Когда люди спрашивали меня, кем я хочу стать, когда вырасту, я врала и давала им самый внушительный ответ, который только могла придумать: «Адвокатом! Доктором! Архитектором! Астронавтом! Ветеринаром!» (Я любила свою кошку. Мне казалось, этого достаточно.) Правда звучала очень глупо. Я хотела стать рок-звездой. Не поп-звездой. Рок-звездой. Артистом, крутым артистом. Таким, как Принс. Как Дженис Джоплин. Как Патти Смит. Как участники The Cure. Как те люди, которые выглядят будто они живут своим Искусством. Мне нравилось играть на фортепьяно, мне нравилось писать песни, и я знала, что если передо мной будет стоять выбор, то это именно та работа, которую я хочу.
Но я понятия не имела, как можно получить такую работу, как зарабатывать на жизнь в качестве артиста. В одиннадцать лет я впервые смогла заметить работающего артиста в его или ее естественной среде обитания на своем первом рок-концерте. Я увидела, что Синди Лопер была реальным человеком. До этого у меня закрадывалось сомнение, что Синди Лопер, Принса и Мадонну на самом деле очень убедительно играют актеры. Кроме того, мое образование в области свободных искусств, ради которого мои родители надрывали спины, чтобы его оплатить, так как считали его необходимым для «выживания в современном мире», никаким образом не подготовило меня к шокирующей правде о моем выбранном карьерном пути.
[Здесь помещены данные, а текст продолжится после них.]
(** * openclaw-porter: manifest validation, workspace scanning, secret
    scanning and import, embedded from the TypeScript sources.

    A string is a sequence of UTF-16 code units, as in JavaScript; the
    model has the code units below 256 (the characters U+0000 to U+00FF),
    one Rocq character each, and on these the character-level functions
    below are those of JavaScript: lengths and slices count code units,
    [toLowerCase] maps the capitals of ASCII and of Latin-1, [\s] holds
    the no-break space.  The file system is a tree of nodes under resolved
    paths, together with the working directory; the Node.js collaborators
    that the sources call but do not define (the RegExp compiler for
    dynamically built patterns, [glob], [tar], [js-yaml], the process
    environment) are the fields of a [Platform] record. *)

From Stdlib Require Import String Ascii NArith Lia.
From stdpp Require Import gmap strings list.

Local Open Scope string_scope.
Local Open Scope list_scope.

(** ** JavaScript string primitives *)

Module Js.

(** [s.startsWith(p)] *)
Definition startsWith (s p : string) : bool := String.prefix p s.

(** [s.includes(sub)] *)
Fixpoint includes (s sub : string) : bool :=
  String.prefix sub s ||
  match s with
  | EmptyString => false
  | String _ s' => includes s' sub
  end.

(** [s.endsWith(suf)] *)
Definition endsWith (s suf : string) : bool :=
  let n := String.length s in
  let m := String.length suf in
  (m <=? n)%nat && String.eqb (String.substring (n - m) m s) suf.

(** [s.slice(0, n)] for a non-negative [n] *)
Definition slice0 (n : nat) (s : string) : string := String.substring 0 n s.

(** [s.slice(0, -1)] *)
Definition dropLast (s : string) : string :=
  String.substring 0 (String.length s - 1) s.

(** [s.slice(n)] for a non-negative [n] *)
Fixpoint sliceFrom (n : nat) (s : string) : string :=
  match n, s with
  | O, _ => s
  | S n', String _ s' => sliceFrom n' s'
  | S _, EmptyString => EmptyString
  end.

(** Truthiness of an optional string: [undefined] and [''] are falsy. *)
Definition truthy (o : option string) : bool :=
  match o with
  | Some (String _ _) => true
  | _ => false
  end.

(** [o || d] on strings. *)
Definition orElse (o : option string) (d : string) : string :=
  match o with
  | Some (String c s) => String c s
  | _ => d
  end.

(** [s.split(sep)] for a one-character separator. *)
Fixpoint split_on (sep : ascii) (s : string) : list string :=
  match s with
  | EmptyString => [EmptyString]
  | String c s' =>
      if Ascii.eqb c sep then EmptyString :: split_on sep s'
      else match split_on sep s' with
           | hd :: tl => String c hd :: tl
           | [] => [String c EmptyString]
           end
  end.

(** [parts.join(sep)] *)
Fixpoint join_with (sep : string) (parts : list string) : string :=
  match parts with
  | [] => EmptyString
  | [p] => p
  | p :: ps => p ++ sep ++ join_with sep ps
  end.

Definition in_range (lo hi c : ascii) : bool :=
  (N_of_ascii lo <=? N_of_ascii c)%N && (N_of_ascii c <=? N_of_ascii hi)%N.

Definition is_lower (c : ascii) : bool := in_range "a" "z" c.
Definition is_upper (c : ascii) : bool := in_range "A" "Z" c.
Definition is_digit (c : ascii) : bool := in_range "0" "9" c.

(** The capitals of Latin-1: U+00C0 to U+00DE without the multiplication
    sign U+00D7. *)
Definition is_upper_latin1 (c : ascii) : bool :=
  in_range "192" "222" c && negb (Ascii.eqb c "215").

(** [c.toLowerCase()] for a code unit below 256: the capitals of ASCII and
    of Latin-1 have their small letter 32 places further on, and every
    other code unit is its own lower case. *)
Definition lower (c : ascii) : ascii :=
  if is_upper c || is_upper_latin1 c then ascii_of_N (N_of_ascii c + 32) else c.

(** [s.toLowerCase()] *)
Fixpoint toLowerCase (s : string) : string :=
  match s with
  | EmptyString => EmptyString
  | String c s' => String (lower c) (toLowerCase s')
  end.

(** The number of bytes of [s] in UTF-8: one for a code unit below 128,
    two for the others below 256. *)
Fixpoint utf8_length (s : string) : N :=
  match s with
  | EmptyString => 0%N
  | String c s' =>
      ((if (N_of_ascii c <? 128)%N then 1 else 2) + utf8_length s')%N
  end.

(** [s.replace(/C/g, r)] for a one-character class [C]: every character of
    the class is replaced on its own. *)
Fixpoint replace_class (cls : ascii -> bool) (r : string) (s : string) : string :=
  match s with
  | EmptyString => EmptyString
  | String c s' =>
      (if cls c then r else String c EmptyString) ++ replace_class cls r s'
  end.

(** [s.replace(pat, r)] for a string [pat]: the first occurrence only. *)
Fixpoint replace_first (pat r : string) (s : string) : string :=
  if String.prefix pat s then r ++ sliceFrom (String.length pat) s
  else match s with
       | EmptyString => EmptyString
       | String c s' => String c (replace_first pat r s')
       end.

End Js.

(** ** Regular expressions

    The regular-expression literals of the sources are embedded as syntax
    trees and run by a backtracking matcher with the ECMAScript priorities:
    alternatives are tried left to right, quantifiers are greedy and give
    characters back one at a time. *)

Module Re.

Inductive regex : Type :=
| Eps
| Chars (p : ascii -> bool)
| Rep (p : ascii -> bool) (lo : nat) (hi : option nat)
| Cat (r1 r2 : regex)
| Alt (r1 r2 : regex).

(** Greedy [p{lo,hi}] followed by the continuation [k]. *)
Fixpoint rep_k (p : ascii -> bool) (lo : nat) (hi : option nat)
    (s : string) (k : string -> option string) : option string :=
  let stop := match lo with O => k s | S _ => None end in
  match hi with
  | Some O => stop
  | _ =>
      match s with
      | EmptyString => stop
      | String c s' =>
          if p c then
            match rep_k p (Nat.pred lo) (Nat.pred <$> hi) s' k with
            | Some r => Some r
            | None => stop
            end
          else stop
      end
  end.

(** [run r s k]: match [r] at the start of [s] and hand what is left to
    [k]; the answer is the rest of the input after the whole match. *)
Fixpoint run (r : regex) (s : string) (k : string -> option string)
    : option string :=
  match r with
  | Eps => k s
  | Chars p =>
      match s with
      | String c s' => if p c then k s' else None
      | EmptyString => None
      end
  | Rep p lo hi => rep_k p lo hi s k
  | Cat r1 r2 => run r1 s (fun s1 => run r2 s1 k)
  | Alt r1 r2 =>
      match run r1 s k with
      | Some x => Some x
      | None => run r2 s k
      end
  end.

Definition at_end (s : string) : option string :=
  match s with
  | EmptyString => Some EmptyString
  | String _ _ => None
  end.

(** [/^r$/.test(s)] *)
Definition test_full (r : regex) (s : string) : bool :=
  match run r s at_end with Some _ => true | None => false end.

(** [/^r/.test(s)] *)
Definition test_prefix (r : regex) (s : string) : bool :=
  match run r s Some with Some _ => true | None => false end.

(** [/r$/.test(s)]: the leftmost start from which [r] reaches the end. *)
Fixpoint test_suffix (r : regex) (s : string) : bool :=
  match run r s at_end with
  | Some _ => true
  | None =>
      match s with
      | EmptyString => false
      | String _ s' => test_suffix r s'
      end
  end.

(** The text matched when [run] leaves [rest] of [s]. *)
Definition consumed (s rest : string) : string :=
  String.substring 0 (String.length s - String.length rest) s.

(** [s.match(/r/g)[0]]: the leftmost match, [None] for a [null] result. *)
Fixpoint first_match (r : regex) (s : string) : option string :=
  match run r s Some with
  | Some rest => Some (consumed s rest)
  | None =>
      match s with
      | EmptyString => None
      | String _ s' => first_match r s'
      end
  end.

(** A literal, and a literal under the [i] flag.  The patterns of the
    sources are ASCII, and without the [u] flag no code unit from 128 on is
    folded onto an ASCII one: a letter of the pattern matches itself in
    either case and nothing else. *)
Fixpoint lit (s : string) : regex :=
  match s with
  | EmptyString => Eps
  | String c s' => Cat (Chars (Ascii.eqb c)) (lit s')
  end.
Дело не в том, что я считаю образование в колледже непрактичным, или что я потратила время зря. Я ни о чем не жалею. Я научилась работать с пленкой в проявочной. Я научилась основам дизайна театрального освещения. Я изучала Чосера, Джона Кейджа, постмодернистский перформанс, послевоенных немецких экспериментальных режиссеров и постапокалиптические, эсхатологические верования с помощью мировой религии и беллетристики. Я даже научилась (естественно не на занятиях) сооружать картофельную пушку, которая стреляла на семьдесят метров (дистанция до конкурирующего общежития через дорогу) с помощью картошки полихлорвиниловой длинной трубки и бутылки лака для волос.
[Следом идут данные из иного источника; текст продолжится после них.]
(** C3. [sendMessage] is turned down exactly when there are more prior
    messages than [limit] (strictly more): no request is issued exactly
    then. When it is turned down the transcript gets one more message, the
    notice that the limit is reached, which is written to the store; the
    loading flag, the controller, the aborted signals and the provider's
    history are as before. With limit 2 and 3 prior messages it is turned
    down. *)
Theorem sendMessage_limit (limit : Z) (run : Run) (text : string) (w : App) :
  let w' := exec (useChatbot.sendMessage limit run text) w in
  (limit < Z.of_nat (length (messages w)) ↔ payloads (trace w') = payloads (trace w))
  ∧ (limit < Z.of_nat (length (messages w)) →
     turned_down (clock run) w w'
     ∧ eval (useChatbot.sendMessage limit run text) w = Ok ()
     ∧ Message.content (notice useChatbot.limit_reached (clock run (ticks w)))
       = "Você atingiu o limite de mensagens desta conversa. Limpe o chat para continuar.")
  ∧ (length (messages w) = 3%nat →
     turned_down (clock run) w (exec (useChatbot.sendMessage 2 run text) w)).
Proof.
  intros w'. split; [split|split].
  - intros H. by apply (over_limit_turned_down limit run text w H).
  - intros H. destruct (Z.lt_ge_cases limit (Z.of_nat (length (messages w))))
      as [|Hle]; [done|].
    destruct (accepted_trace limit run text w Hle) as (later & Ht & _).
    unfold w' in H. rewrite Ht in H. apply (f_equal length) in H.
    rewrite payloads_app in H. cbn in H. rewrite length_app in H. cbn in H. lia.
  - intros H. destruct (over_limit_turned_down limit run text w H) as [? ?]. done.
  - intros H. apply over_limit_turned_down. lia.
Qed.

(** Three prior messages, limit 2. *)
Lemma sendMessage_limit_witness :
  let prior := [Message.make Role.user "a" 1 None;
                Message.make Role.assistant "b" 2 None;
                Message.make Role.user "c" 3 None] in
  let run := {| clock := λ _, 4; cancel_while_pending := false;
                request := Resolved [] Exhausted |} in
  let w := with_messages prior (created ∅) in
  turned_down (clock run) w (exec (useChatbot.sendMessage 2 run "d") w)
  ∧ turned_down (clock run) w (exec (useChatbot.sendMessage 2 run "d") w).
Proof.
  intros prior run w. split.
  - apply (sendMessage_limit 2 run "d" w). cbn. lia.
  - apply (sendMessage_limit 2 run "d" w). reflexivity.
Defined.

(** ** Session core: what is requested, and when *)

(** When the request settles with a stream, the placeholder comes next. *)
Lemma after_placeholder run text u events ending w0 :
  request run = Resolved events ending →
  let w2 := streaming (clock run) u
              (requested (clock run) (cancel_while_pending run) text
                 (Some (abortController w0)) w0) in
  let w' := exec (finally
                    (try_catch (useChatbot.attempt run text u)
                       (useChatbot.on_failure (clock run) u))
                    (setLoading false)) w0 in
  (∃ t, trace w' = trace w2 ++ t ∧ payloads t = [])
  ∧ (∃ more, history w' = history w2 ++ more).
Proof.
  intros Hr w2 w'. unfold w', exec.
  assert (∃ k : M unit, grows k
            ∧ finally (try_catch (useChatbot.attempt run text u)
                         (useChatbot.on_failure (clock run) u))
                (setLoading false) w0 = k w2) as (k & Hk & ->); [|apply Hk].
  exists (finally
            (try_catch
               (hasContent ← useChatbot.read_all (clock run)
                                (Some (abortController w0)) events ending "" false;
                if negb hasContent then throw useChatbot.no_answer else ret ())
               (useChatbot.on_failure (clock run) u))
            (setLoading false)).
  split; [grows|]. unfold finally, try_catch.
  by rewrite (attempt_resolved run text u events ending w0 Hr).
Qed.

(** C4, as the code has it. In a [sendMessage] that passes the limit check
    the request is issued while the transcript ends with the user message:
    the effects of the call start with the loading flag, the transcript
    with the user message, and the request. When the request settles with a
    stream the empty placeholder of the reply is appended next, after the
    notice of a press on Cancel if there was one while the request was
    pending, and before anything is read from the stream. *)
Theorem placeholder_follows_request (limit : Z) (run : Run) (text : string) (w : App) :
  Z.of_nat (length (messages w)) ≤ limit →
  let shown := messages w ++ [Message.make Role.user text (clock run (ticks w)) None] in
  let payload := history w ++ [OpenAIMessage.make OpenAIRole.user text] in
  let w' := exec (useChatbot.sendMessage limit run text) w in
  (∃ later, trace w' = trace w ++ SetLoading true :: SetMessages shown
                         :: Request payload (Some (controllers w)) :: later)
  ∧ (∀ events ending, request run = Resolved events ending →
     ∃ now later,
       trace w'
       = trace w ++ SetLoading true :: SetMessages shown
           :: Request payload (Some (controllers w))
           :: (if cancel_while_pending run
               then [SetMessages
                       (shown ++ [Message.make Role.error useChatbot.cancelled
                                    (clock run (S (ticks w))) (Some true)])]
               else [])
           ++ SetMessages (shown ++ [Message.make Role.assistant "" now None])
           :: later).
Proof.
  intros H shown payload w'. split.
  - destruct (accepted_trace limit run text w H) as (later & Ht & _). eauto.
  - intros events ending Hr. unfold w', exec at 1.
    rewrite sendMessage_within by done. fold shown.
    destruct (after_placeholder run text shown events ending
                (started (clock run) text w) Hr) as [(t & Ht & _) _].
    unfold exec in Ht. rewrite Ht. clear Ht.
    rewrite streaming_trace, requested_trace_exact.
    destruct (started_fields (clock run) text w) as (Hm & Ht & Hh & Hc & _ & _ & Hk).
    rewrite Hm, Ht, Hh, Hc, Hk. fold shown payload.
    eexists _, t. rewrite <- !app_assoc. cbn [app]. reflexivity.
Qed.

(** A reply in one fragment. *)
Lemma placeholder_follows_request_witness :
  let run := plain (Resolved [fragment "Olá"; stop] Exhausted) in
  let w' := exec (useChatbot.sendMessage 10 run "oi") (created ∅) in
  ∃ now later,
    trace w'
    = [SetLoading true;
       SetMessages [Message.make Role.user "oi" 0 None];
       Request [OpenAIMessage.make OpenAIRole.user "oi"] (Some 1%nat);
       SetMessages [Message.make Role.user "oi" 0 None;
                    Message.make Role.assistant "" now None]]
      ++ later.
Proof.
  intros run w'.
  destruct (placeholder_follows_request 10 run "oi" (created ∅)) as [_ H].
  - cbn. lia.
  - destruct (H [fragment "Olá"; stop] Exhausted eq_refl) as (now & later & Ht).
    exists now, later. exact Ht.
Defined.

(** C4, as it is stated, fails: while the request is pending the transcript
    holds the user message and no placeholder; the placeholder is set after
    the request. *)
Lemma request_precedes_placeholder :
  let run := plain (Resolved [fragment "Olá"; stop] Exhausted) in
  let w' := exec (useChatbot.sendMessage 10 run "oi") (created ∅) in
  transcript_at_request [] (trace w') = Some [Message.make Role.user "oi" 0 None]
  ∧ trace w'
    = [SetLoading true;
       SetMessages [Message.make Role.user "oi" 0 None];
       Request [OpenAIMessage.make OpenAIRole.user "oi"] (Some 1%nat);
       SetMessages [Message.make Role.user "oi" 0 None;
                    Message.make Role.assistant "" 1 None];
       SaveLater;
       SetMessages [Message.make Role.user "oi" 0 None;
                    Message.make Role.assistant "Olá" 1 None];
       SetLoading false].
Proof. split; reflexivity. Qed.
За эти четыре года я также поняла, что благодаря диете из хумуса, печенья и хлопьев ты толстеешь, что невозможно открыть бочку, предварительно не остудив ее, и что работа ди-джеем на радио твоего колледжа с трех до пяти утра ни на йоту не расширяет твой социальный круг, и что героин убивает людей.
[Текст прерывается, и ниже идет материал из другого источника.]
Lemma distinct_in_order_from (seen fields : list string) :
  NoDup (seen ++ fields)%list ->
  foldl (fun (seen : list string) field =>
           if bool_decide (field ∈ seen) then seen
           else (seen ++ [field])%list)
        seen fields
  = (seen ++ fields)%list.
Proof.
  revert seen. induction fields as [|f fields IH]; intros seen Hnd.
  - simpl. symmetry. apply app_nil_r.
  - simpl. apply NoDup_app in Hnd as Hparts.
    destruct Hparts as (_ & Hdisj & _).
    case_bool_decide as Hin.
    + exfalso. apply (Hdisj f Hin). left.
    + rewrite IH; rewrite <- app_assoc; [reflexivity | exact Hnd].
Qed.

Lemma distinct_in_order_NoDup (fields : list string) :
  NoDup fields -> distinct_in_order fields = fields.
Proof. intros Hnd. apply (distinct_in_order_from [] fields Hnd). Qed.

Lemma build_match_clause_eq (model_cls : ModelCls) (alias : string) :
  _build_match_clause model_cls alias
  = match distinct_in_order (_extract_key_fields model_cls) with
    | [] => EmptyString
    | fields =>
        "{" +:+ join "," (map (fun f => f +:+ ":$" +:+ alias +:+ "." +:+ f)
                              fields) +:+ "}"
    end.
Proof.
  unfold _build_match_clause, distinct_in_order. cbv zeta.
  pose proof (comprehension_entries
                (fun field => "$" +:+ alias +:+ "." +:+ field)
                (_extract_key_fields model_cls) []) as Hkeys.
  cbn [map] in Hkeys. rewrite Hkeys. clear Hkeys.
  destruct (foldl _ [] (_extract_key_fields model_cls)) as [|f fields];
    [reflexivity|].
  cbn [map]. rewrite map_map. reflexivity.
Qed.

(** C3, as the code renders it.  The fragment is empty when the class has no
    key field; otherwise it is [{f1:$alias.f1,f2:$alias.f2,...}], with no
    blank after a colon or a comma, over the key fields in declaration
    order, a field marked unique more than once being listed once.  When no
    field is repeated the list is the key-field list itself. *)
Theorem build_match_clause_renders (model_cls : ModelCls) (alias : string) :
  _build_match_clause model_cls alias
  = match distinct_in_order (_extract_key_fields model_cls) with
    | [] => EmptyString
    | fields =>
        "{" +:+ join "," (map (fun f => f +:+ ":$" +:+ alias +:+ "." +:+ f)
                              fields) +:+ "}"
    end
  /\ (_extract_key_fields model_cls = [] ->
      _build_match_clause model_cls alias = EmptyString)
  /\ (NoDup (_extract_key_fields model_cls) ->
      distinct_in_order (_extract_key_fields model_cls)
      = _extract_key_fields model_cls).
Proof.
  split; [apply build_match_clause_eq|]. split.
  - intros Hnone. rewrite build_match_clause_eq, Hnone. reflexivity.
  - apply distinct_in_order_NoDup.
Qed.

Lemma build_match_clause_renders_witness :
  NoDup (_extract_key_fields Keyed)
  /\ _build_match_clause Keyed "alias" = "{k:$alias.k}"
  /\ distinct_in_order (_extract_key_fields Keyed) = ["k"].
Proof.
  assert (Hnd : NoDup (_extract_key_fields Keyed)).
  { cbn. apply NoDup_singleton. }
  destruct (build_match_clause_renders Keyed "alias") as (Heq & _ & Hsame).
  split; [exact Hnd|]. split.
  - rewrite Heq. reflexivity.
  - rewrite (Hsame Hnd). reflexivity.
Defined.

(** C3 as stated fails: for the single key field [k] the code returns
    [{k:$alias.k}], not [{k: $alias.k}]. *)
Lemma build_match_clause_has_no_blank :
  _extract_key_fields Keyed = ["k"]
  /\ _build_match_clause Keyed "alias" = "{k:$alias.k}"
  /\ _build_match_clause Keyed "alias" <> "{k: $alias.k}".
Proof.
  split; [reflexivity|]. split; [reflexivity|].
  intros Heq. vm_compute in Heq. discriminate Heq.
Qed.

(** ** Unfolding the two halves of [create_node] *)

Lemma instrumented_run_eq (session : SessionType) (q : string)
    (params : Dict Value) (w : World) :
  json_serializable (VDict params) = true ->
  _instrumented_run session q params w
  = (run session (call_args_list w) q params,
     called w (mkStatement q params)).
Proof. intros Hjson. unfold _instrumented_run. rewrite Hjson. reflexivity. Qed.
Я не училась быть рок-звездой или хорошо зарабатывающим представителем богемы. Уэслианский университет не предоставлял практических курсов по этим направлениям. И казалось, там не было никого, у кого бы я могла этому научиться.
Сейчас все позади, я получила диплом, моя семья довольна. И после подачи документов, паники и отказа от магистерской стипендии в Гейдельбергском университете на «любом факультете на мой выбор» (к тому моменту я уже поняла, что университетский мир делает меня ничтожной, и я пытаюсь заглушить это алкоголем), я прилетела назад в Бостон с двумя огромными чемоданами и без единой идеи, как начать Настоящую Жизнь. Я оценила свое положение. Я знала, что хотела быть музыкантом. Я знала, что не хотела Настоящую Работу. Я знала, что мне нужно было платить за еду и жилье. Я устроилась работать баристой, сняла комнату в полуразрушенном доме в Сомервилле в Массачусетсе и решила, что стану статуей.